FOR PAPERWORK REDUCTION ACT SUBMISSION
B. Collection of Information Employing Statistical Methods
1. Respondent Universe and Sampling Methods
The study design calls for high schools from diverse types of school districts across at least two of the states in the Midwest region (Illinois, Indiana, Iowa, Michigan, Minnesota, Ohio, and Wisconsin). We will seek 50 high-need high schools serving Grades 9-12 where at least one third of the students come from low-income families and at least 50 percent of the students are struggling readers (e.g., reading at least two grades below grade level or are “below basic” or “below proficient” on the eighth-grade state or district assessments). These schools will likely come from about 10 to 12 school districts. To capture the diversity of school districts and high schools within the region, we, ideally, seek to include:
at least three large urban school districts (with six to eight or more high schools);
at least three midsize school districts (with two to four high schools);
and at least one rural school district or consortium of districts (with two to four high schools).
Because this study is an efficacy study, the study team is not seeking a sample of schools that allows for generalization to the entire region. Even though such a sample (e.g., a random selection of districts and schools from across the region) is not sought, the study team will attempt to be inclusive of at least some of the variety of districts served by the REL Midwest. Thus, the study team plans to recruit schools that reflect at least some of that diversity of the Midwest region.

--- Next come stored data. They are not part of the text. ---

(* ===== verification/SharedSpace.v ===== *)
(** Two address spaces that share the kernel's half: what happens to the one while the
    other one is active. *)
From S2P Require Import Prelude Crates Machine FrameAlloc Paging Layout PageMap Friendly.
From S2P Require Import AddressSpace PagingLemmas PageMapLemmas MapperLemmas UnmapLemmas Heap HeapLemmas.
From S2P Require Import Storage StorageLemmas ActivePageMap ActivePageMapLemmas MemoryInit Cpu Process ProcessSpace.

(** The tables of [g] other than [g] itself are those of the kernel's half of [R]. *)
Record shares (m : gmap Z Z) (R g k : Z) : Prop := {
  sh_root : next_frame m R KERNEL_ENTRY = Some k;
  sh_entry : next_frame m g KERNEL_ENTRY = Some k;
  sh_paths q x : vpath q -> table_at m g q = Some x ->
    (q = [] /\ x = g) \/ exists q', q = KERNEL_ENTRY :: q' /\ table_at m R q = Some x
}.

Section two_spaces.
Context `{B : Build} `{X : X86_64Crate} `{F : BitflagsCrate}.
Context {P : Type} `{FA : FrameAllocator P} `{FS : !FrameAllocatorSpec P}.
Context (s s1 : machine P) (g fl k : Z) (T : Page -> Prop).
Context (Hinv : tables_inv s) (Hsh : shares (mem s) (cr3 s) g k) (Hg : ~ is_table s g).
Context (Hev : evolves T (set_cr3 g fl s) s1).
Context (HT : forall page, p4_index page = KERNEL_ENTRY -> ~ T page).
#[local] Abbreviation R := (cr3 s).
#[local] Abbreviation m := (mem s).
#[local] Abbreviation m1 := (mem s1).

(** Back on the first address space. *)
Definition returned : machine P := set_cr3 R (cr3_flags s) s1.

Lemma own_kept q f i :
  vpath q -> head q <> Some KERNEL_ENTRY -> table_at m R q = Some f -> idx i -> entry_at m1 f i = entry_at m f i.
Proof.
  intros Hq Hh Hf Hi. pose proof (so_rec _ _ (ti_space _ Hinv)) as Hrec.
  assert (frame_of (f + 8 * i) = f) as Ef.
  { apply frame_of_entry; [|done]. by apply (table_at_range _ _ Hrec q). }
  apply (ev_mem _ _ _ Hev); rewrite Ef; cbn [pmm set_cr3].
  - intros (q' & Hq' & Hx). cbn [mem cr3 set_cr3] in Hx.
    destruct (sh_paths _ _ _ _ Hsh q' f Hq' Hx) as [[-> ->]|(q'' & -> & Hx')]; [apply Hg; by exists q|].
    by rewrite (so_inj _ _ (ti_space _ Hinv) _ _ _ Hq Hq' Hf Hx') in Hh.
  - apply (ti_free _ Hinv). by exists q.
Qed.

Lemma own_table_at q : vpath q -> head q <> Some KERNEL_ENTRY -> table_at m1 R q = table_at m R q.
Proof.
  intros Hq Hh. apply table_at_ext. intros q' j h r -> Hx.
  assert (vpath (q' ++ [j])) as Hj by (apply (vpath_app _ r); by rewrite <- app_assoc).
  apply (own_kept q'); eauto with wolffia. by destruct q'.
Qed.

Lemma own_ent p i : vpath p -> head p <> Some KERNEL_ENTRY -> idx i -> ent m1 R p i = ent m R p i.
Proof.
  intros Hp Hh Hi. unfold ent. rewrite own_table_at by done. destruct (table_at m R p) as [f|] eqn:E; [|done].
  cbn. f_equal. by apply (own_kept p).
Qed.

Lemma returned_root : next_frame m1 R KERNEL_ENTRY = Some k.
Proof.
  rewrite <- (sh_root _ _ _ _ Hsh). unfold next_frame.
  by rewrite (own_kept [] R) by (apply vpath_nil || done || (unfold idx, KERNEL_ENTRY; lia)).
Qed.

Lemma returned_entry : next_frame m1 g KERNEL_ENTRY = Some k.
Proof.
  apply table_at_root. apply (ev_tables _ _ _ Hev [KERNEL_ENTRY] k kernel_path).
  apply table_at_root, (sh_entry _ _ _ _ Hsh).
Qed.

Lemma returned_shared q : table_at m1 R (KERNEL_ENTRY :: q) = table_at m1 g (KERNEL_ENTRY :: q).
Proof. symmetry. apply (shared_table_at m1 R g k returned_root returned_entry). Qed.

(** The pages of both address spaces are translated as before. *)
Lemma returned_walk page : p4_index page <> REC -> ref_walk m1 R page = ref_walk m R page.
Proof.
  intros Hr. destruct (decide (p4_index page = KERNEL_ENTRY)) as [Hk|Hk].
  - rewrite <- (shared_walk m1 R g k returned_root returned_entry page Hk).
    rewrite <- (shared_walk m R g k (sh_root _ _ _ _ Hsh) (sh_entry _ _ _ _ Hsh) page Hk).
    apply (ev_walk _ _ _ Hev); [done|by apply HT].
  - assert (Some (p4_index page) <> Some KERNEL_ENTRY) as Hh by congruence.
    unfold ref_walk, huge_walk. by rewrite !own_ent by auto with wolffia.
Qed.

Lemma returned_new x : is_table returned x -> is_table s x \/ (fa_free (pmm s) x /\ ~ fa_free (pmm s1) x).
Proof.
  intros (q & Hq & Hx). cbn [mem cr3 returned set_cr3] in Hx.
  destruct (decide (head q = Some KERNEL_ENTRY)) as [Hh|Hh].
  2:{ left. exists q. by rewrite <- own_table_at. }
  destruct q as [|i q]; [done|]. injection Hh as ->. rewrite returned_shared in Hx.
  pose proof (ev_inv _ _ _ Hev) as Hinv1. pose proof (ev_cr3 _ _ _ Hev) as Hc. cbn [cr3 set_cr3] in Hc.
  assert (is_table s1 x) as Hx1 by (exists (KERNEL_ENTRY :: q); by rewrite Hc).
  destruct (ev_new _ _ _ Hev x Hx1) as [(q' & Hq' & Hx')|Hf]; [|right; split; [done|by apply (ti_free _ Hinv1)]].
  cbn [mem cr3 set_cr3] in Hx'. left.
  destruct (sh_paths _ _ _ _ Hsh q' x Hq' Hx') as [[-> ->]|(q'' & -> & Hx'')]; [|by eexists].
  pose proof (ti_space _ Hinv1) as Hsp1. rewrite Hc in Hsp1.
  by pose proof (so_inj _ _ Hsp1 _ [] _ Hq Hq' Hx eq_refl).
Qed.

Lemma returned_free x : is_table returned x -> ~ fa_free (pmm s1) x.
Proof.
  intros [Hx|[_ ?]]%returned_new; [|done]. intros Hf%(ev_free _ _ _ Hev). by apply (ti_free _ Hinv x).
Qed.

Lemma returned_apart p q f : vpath p -> vpath (KERNEL_ENTRY :: q) -> head p <> Some KERNEL_ENTRY ->
  table_at m1 R p = Some f -> table_at m1 R (KERNEL_ENTRY :: q) = Some f -> False.
Proof.
  intros Hp Hq Hh Ep Eq. rewrite own_table_at in Ep by done. rewrite returned_shared in Eq.
  pose proof (ev_cr3 _ _ _ Hev) as Hc. cbn [cr3 set_cr3] in Hc.
  assert (is_table s1 f) as Hx1 by (exists (KERNEL_ENTRY :: q); by rewrite Hc).
  destruct (ev_new _ _ _ Hev f Hx1) as [(q' & Hq' & Hx')|Hf].
  - cbn [mem cr3 set_cr3] in Hx'. destruct (sh_paths _ _ _ _ Hsh q' f Hq' Hx') as [[-> ->]|(q'' & -> & Hx'')].
    + apply Hg. by exists p.
    + by rewrite (so_inj _ _ (ti_space _ Hinv) _ _ _ Hp Hq' Ep Hx'') in Hh.
  - apply (ti_free _ Hinv f); [by exists p|done].
Qed.

Lemma returned_space : space_ok m1 R.
Proof.
  pose proof (ev_cr3 _ _ _ Hev) as Hc. cbn [cr3 set_cr3] in Hc.
  pose proof (ti_space _ (ev_inv _ _ _ Hev)) as Hsp1. rewrite Hc in Hsp1.
  destruct (ti_space _ Hinv) as [Hrec Hwr Hinj].
  assert (forall i, idx i -> entry_at m1 R i = entry_at m R i) as Hroot by (intros i Hi; by apply (own_kept []); [apply vpath_nil|..]).
  split.
  - destruct Hrec. split; rewrite Hroot by (unfold idx, REC; lia); done.
  - intros p f i x Hp Hf Hn. destruct (decide (head p = Some KERNEL_ENTRY)) as [Hh|Hh].
    + destruct p as [|j p]; [done|]. injection Hh as ->. rewrite returned_shared in Hf.
      by apply (so_writable _ _ Hsp1 (KERNEL_ENTRY :: p) f i x).
    + pose proof (vpath_app _ _ Hp) as Hp'. rewrite own_table_at in Hf by done.
      assert (idx i) as Hi by (by eapply vpath_idx). unfold next_frame in Hn.
      rewrite (own_kept p f i) in * by done. by apply (Hwr p f i x).
  - intros p q f Hp Hq Ep Eq.
    destruct (decide (head p = Some KERNEL_ENTRY)) as [Hhp|Hhp], (decide (head q = Some KERNEL_ENTRY)) as [Hhq|Hhq].
    + destruct p as [|j p], q as [|j' q]; try done. injection Hhp as ->. injection Hhq as ->.
      rewrite returned_shared in Ep, Eq. by apply (so_inj _ _ Hsp1 _ _ f).
    + destruct p as [|j p]; [done|]. injection Hhp as ->. by destruct (returned_apart q p f).
    + destruct q as [|j q]; [done|]. injection Hhq as ->. by destruct (returned_apart p q f).
    + rewrite own_table_at in Ep, Eq by done. by apply (Hinj p q f).
Qed.

Lemma returned_inv : tables_inv returned.
Proof. split; [apply returned_space|apply Hev|apply returned_free]. Qed.

Lemma returned_clear page : p4_index page = KERNEL_ENTRY -> path_clear s page -> path_clear returned page.
Proof.
  intros Hk [H4 H3 H2]. assert (forall q, table_at m g (KERNEL_ENTRY :: q) = table_at m R (KERNEL_ENTRY :: q)) as Hs.
  { intros q. apply (shared_table_at m R g k); apply Hsh. }
  assert (p4_index page <> REC) as Hr by (rewrite Hk; done).
  pose proof (ev_cr3 _ _ _ Hev) as Hc. cbn [cr3 set_cr3] in Hc.
  assert (forall q i, vpath ((KERNEL_ENTRY :: q) ++ [i]) -> clear_entry s (KERNEL_ENTRY :: q) i ->
    clear_entry returned (KERNEL_ENTRY :: q) i) as Hcl.
  { intros q i Hq Hce e He. destruct (e_huge e) eqn:Eh; [|done]. rewrite <- Eh. apply Hce. unfold ent in *.
    cbn [mem cr3 returned set_cr3] in He. rewrite returned_shared in He. rewrite <- Hs.
    by apply (ev_huge _ _ _ Hev (KERNEL_ENTRY :: q) i e). }
  rewrite Hk in H4, H3, H2. split; rewrite ?Hk.
  - intros e He. apply H4. unfold ent in *. cbn [mem cr3 returned set_cr3 table_at fmap option_fmap option_map] in *.
    rewrite <- He. cbn. f_equal. symmetry. apply (own_kept []); [apply vpath_nil|done|done|]. unfold idx, KERNEL_ENTRY; lia.
  - apply Hcl; [|done]. rewrite <- Hk. by apply vpath_page_2.
  - apply Hcl; [|done]. rewrite <- Hk. by apply vpath_page_3.
Qed.

End two_spaces.

(** * The heap at work next to an address space that is not active *)

Section guest.
Context `{B : Build} `{X : X86_64Crate} `{F : BitflagsCrate}.
Context {P : Type} `{FA : FrameAllocator P} `{FS : !FrameAllocatorSpec P}.
Implicit Types s : machine P.

(** A frame that neither the tables of the active address space nor the heap use or may use. *)
Definition private s (x : Z) : Prop := ~ is_table s x /\ ~ loose s x.

Lemma private_moves s s' x : heap_moves s s' -> private s x -> private s' x.
Proof.
  intros Hm [H1 H2]. split; [intros [|]%(hm_new _ _ Hm); done|]. by intros ?%(hm_loose _ _ Hm).
Qed.

Lemma private_word s s' a : heap_moves s s' -> private s (frame_of a) -> word (mem s') a = word (mem s) a.
Proof. intros Hm [H1 H2]. by apply (hm_mem _ _ Hm). Qed.

(** The address space [g] shares the kernel's half with the active one; its other tables are its own. *)
Record guest s (g k : Z) : Prop := {
  gu_space : space_ok (mem s) g;
  gu_root : next_frame (mem s) (cr3 s) KERNEL_ENTRY = Some k;
  gu_entry : next_frame (mem s) g KERNEL_ENTRY = Some k;
  gu_own q x : vpath q -> head q <> Some KERNEL_ENTRY -> table_at (mem s) g q = Some x -> private s x
}.

Section moves.
Context (s s' : machine P) (g k fl : Z) (Hgu : guest s g k) (Hm : heap_moves s s') (Hinv : tables_inv s').
#[local] Abbreviation m := (mem s).
#[local] Abbreviation m' := (mem s').

Lemma guest_kept q x i :
  vpath q -> head q <> Some KERNEL_ENTRY -> table_at m g q = Some x -> idx i -> entry_at m' x i = entry_at m x i.
Proof.
  intros Hq Hh Hx Hi. apply (private_word s s' _ Hm).
  rewrite frame_of_entry; [by apply (gu_own _ _ _ Hgu q)| |done].
  by apply (table_at_range _ _ (so_rec _ _ (gu_space _ _ _ Hgu)) q).
Qed.

Lemma guest_table_at q : vpath q -> head q <> Some KERNEL_ENTRY -> table_at m' g q = table_at m g q.
Proof.
  intros Hq Hh. apply table_at_ext. intros q' j h r -> Hx.
  assert (vpath (q' ++ [j])) as Hj by (apply (vpath_app _ r); by rewrite <- app_assoc).
  apply (guest_kept q'); eauto with wolffia. by destruct q'.
Qed.

Lemma guest_ent p i : vpath p -> head p <> Some KERNEL_ENTRY -> idx i -> ent m' g p i = ent m g p i.
Proof.
  intros Hp Hh Hi. unfold ent. rewrite guest_table_at by done. destruct (table_at m g p) as [f|] eqn:E; [|done].
  cbn. f_equal. by apply (guest_kept p).
Qed.

(** The pages of its own half are translated as before. *)
Lemma guest_walk page : p4_index page <> REC -> p4_index page <> KERNEL_ENTRY -> ref_walk m' g page = ref_walk m g page.
Proof.
  intros Hr Hk. assert (Some (p4_index page) <> Some KERNEL_ENTRY) as Hh by congruence.
  unfold ref_walk, huge_walk. by rewrite !guest_ent by auto with wolffia.
Qed.

Lemma guest_clear page : p4_index page <> REC -> p4_index page <> KERNEL_ENTRY ->
  path_clear (set_cr3 g fl s) page -> path_clear (set_cr3 g fl s') page.
Proof.
  intros Hr Hk [H4 H3 H2]. assert (Some (p4_index page) <> Some KERNEL_ENTRY) as Hh by congruence.
  split; intros e He; cbn [mem cr3 set_cr3] in *; rewrite guest_ent in He by auto with wolffia; auto.
Qed.

Lemma guest_root_kept : next_frame m' (cr3 s') KERNEL_ENTRY = Some k.
Proof. apply table_at_root, (hm_paths _ _ Hm _ _ kernel_path), table_at_root, (gu_root _ _ _ Hgu). Qed.

Lemma guest_entry_kept : next_frame m' g KERNEL_ENTRY = Some k.
Proof.
  rewrite <- (gu_entry _ _ _ Hgu). unfold next_frame.
  by rewrite (guest_kept [] g) by (apply vpath_nil || done || (unfold idx, KERNEL_ENTRY; lia)).
Qed.

Lemma guest_shared q : table_at m' g (KERNEL_ENTRY :: q) = table_at m' (cr3 s') (KERNEL_ENTRY :: q).
Proof. apply (shared_table_at m' (cr3 s') g k guest_root_kept guest_entry_kept). Qed.

Lemma guest_own_kept q x : vpath q -> head q <> Some KERNEL_ENTRY -> table_at m' g q = Some x -> private s' x.
Proof. intros Hq Hh Hx. rewrite guest_table_at in Hx by done. by apply (private_moves s), (gu_own _ _ _ Hgu q). Qed.

Lemma guest_apart p q x : vpath p -> vpath (KERNEL_ENTRY :: q) -> head p <> Some KERNEL_ENTRY ->
  table_at m' g p = Some x -> table_at m' g (KERNEL_ENTRY :: q) = Some x -> False.
Proof.
  intros Hp Hq Hh Ep Eq. rewrite guest_shared in Eq. destruct (guest_own_kept p x Hp Hh Ep) as [Hn _].
  apply Hn. by exists (KERNEL_ENTRY :: q).
Qed.

Lemma guest_space_kept : space_ok m' g.
Proof.
  destruct (gu_space _ _ _ Hgu) as [Hrec Hwr Hinj]. pose proof (ti_space _ Hinv) as Hsp.
  assert (forall i, idx i -> entry_at m' g i = entry_at m g i) as Hroot by (intros i Hi; by apply (guest_kept []); [apply vpath_nil|..]).
  split.
  - destruct Hrec. split; rewrite Hroot by (unfold idx, REC; lia); done.
  - intros p f i x Hp Hf Hn. destruct (decide (head p = Some KERNEL_ENTRY)) as [Hh|Hh].
    + destruct p as [|j p]; [done|]. injection Hh as ->. rewrite guest_shared in Hf.
      by apply (so_writable _ _ Hsp (KERNEL_ENTRY :: p) f i x).
    + pose proof (vpath_app _ _ Hp) as Hp'. rewrite guest_table_at in Hf by done.
      assert (idx i) as Hi by (by eapply vpath_idx). unfold next_frame in Hn.
      rewrite (guest_kept p f i) in * by done. by apply (Hwr p f i x).
  - intros p q f Hp Hq Ep Eq.
    destruct (decide (head p = Some KERNEL_ENTRY)) as [Hhp|Hhp], (decide (head q = Some KERNEL_ENTRY)) as [Hhq|Hhq].
    + destruct p as [|j p], q as [|j' q]; try done. injection Hhp as ->. injection Hhq as ->.
      rewrite guest_shared in Ep, Eq. by apply (so_inj _ _ Hsp _ _ f).
    + destruct p as [|j p]; [done|]. injection Hhp as ->. by destruct (guest_apart q p f).
    + destruct q as [|j q]; [done|]. injection Hhq as ->. by destruct (guest_apart p q f).
    + rewrite guest_table_at in Ep, Eq by done. by apply (Hinj p q f).
Qed.

Lemma guest_moves : guest s' g k.
Proof. split; [apply guest_space_kept|apply guest_root_kept|apply guest_entry_kept|apply guest_own_kept]. Qed.

(** A table of the guest, seen from the active address space. *)
Lemma guest_table x : is_table (set_cr3 g fl s') x -> private s' x \/ is_table s' x.
Proof.
  intros (q & Hq & Hx). cbn [mem cr3 set_cr3] in Hx. destruct (decide (head q = Some KERNEL_ENTRY)) as [Hh|Hh].
  - destruct q as [|j q]; [done|]. injection Hh as ->. rewrite guest_shared in Hx. right. by eexists.
  - left. by apply (guest_own_kept q).
Qed.

Lemma guest_tables_inv : tables_inv (set_cr3 g fl s').
Proof.
  split; [apply guest_space_kept|apply Hinv|]. cbn [pmm set_cr3]. intros x [[_ Hl]|Hx]%guest_table.
  - intros Hf. apply Hl. by left.
  - by apply (ti_free _ Hinv).
Qed.

(** A private frame that is no table of the guest does not become one. *)
Lemma guest_data x : private s x -> ~ is_table (set_cr3 g fl s) x -> ~ is_table (set_cr3 g fl s') x.
Proof.
  intros Hp Hn (q & Hq & Hx). cbn [mem cr3 set_cr3] in Hx. destruct (decide (head q = Some KERNEL_ENTRY)) as [Hh|Hh].
  - destruct q as [|j q]; [done|]. injection Hh as ->. rewrite guest_shared in Hx.
    apply (proj1 (private_moves s s' x Hm Hp)). by eexists.
  - apply Hn. exists q. by rewrite guest_table_at in Hx.
Qed.

End moves.

End guest.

2. Information Collection Procedures
a. Statistical methodology and stratification
We will use a cluster random assignment design with schools being the key unit of treatment and the unit of random assignment. The CLC program is dependent upon collaboration and activities across the school such that a student will experience CLC throughout the school day. Thus the school must be the unit of assignment and analysis. Random assignment will be blocked by district (i.e., conducted within each district) with equal proportions of schools assigned to treatment and control status. This will yield 25 treatment schools and 25 control schools across the sample as a whole. Including both treatment and control schools within each district in the study sample is necessary to eliminate treatment-control differences by district as a possible causal factor in explaining impact results. MDRC will conduct the computerized random assignment of schools.
b. Estimation procedures / Analysis methods
The key research question in this study is: What is the impact of a literacy across the curriculum intervention on student outcomes? We propose to address this question by comparing average student outcomes in a set of treatment schools randomly assigned to receive the intervention to average student outcomes in a set of control schools randomly assigned not to participate in the intervention. As noted earlier, we plan to recruit a sample of 50 schools across 12 districts or consortia of districts. Random assignment will be blocked by district (i.e., conducted within each district) with equal proportions of schools assigned to treatment and control status. This will yield 25 treatment schools and 25 control schools across the sample as a whole.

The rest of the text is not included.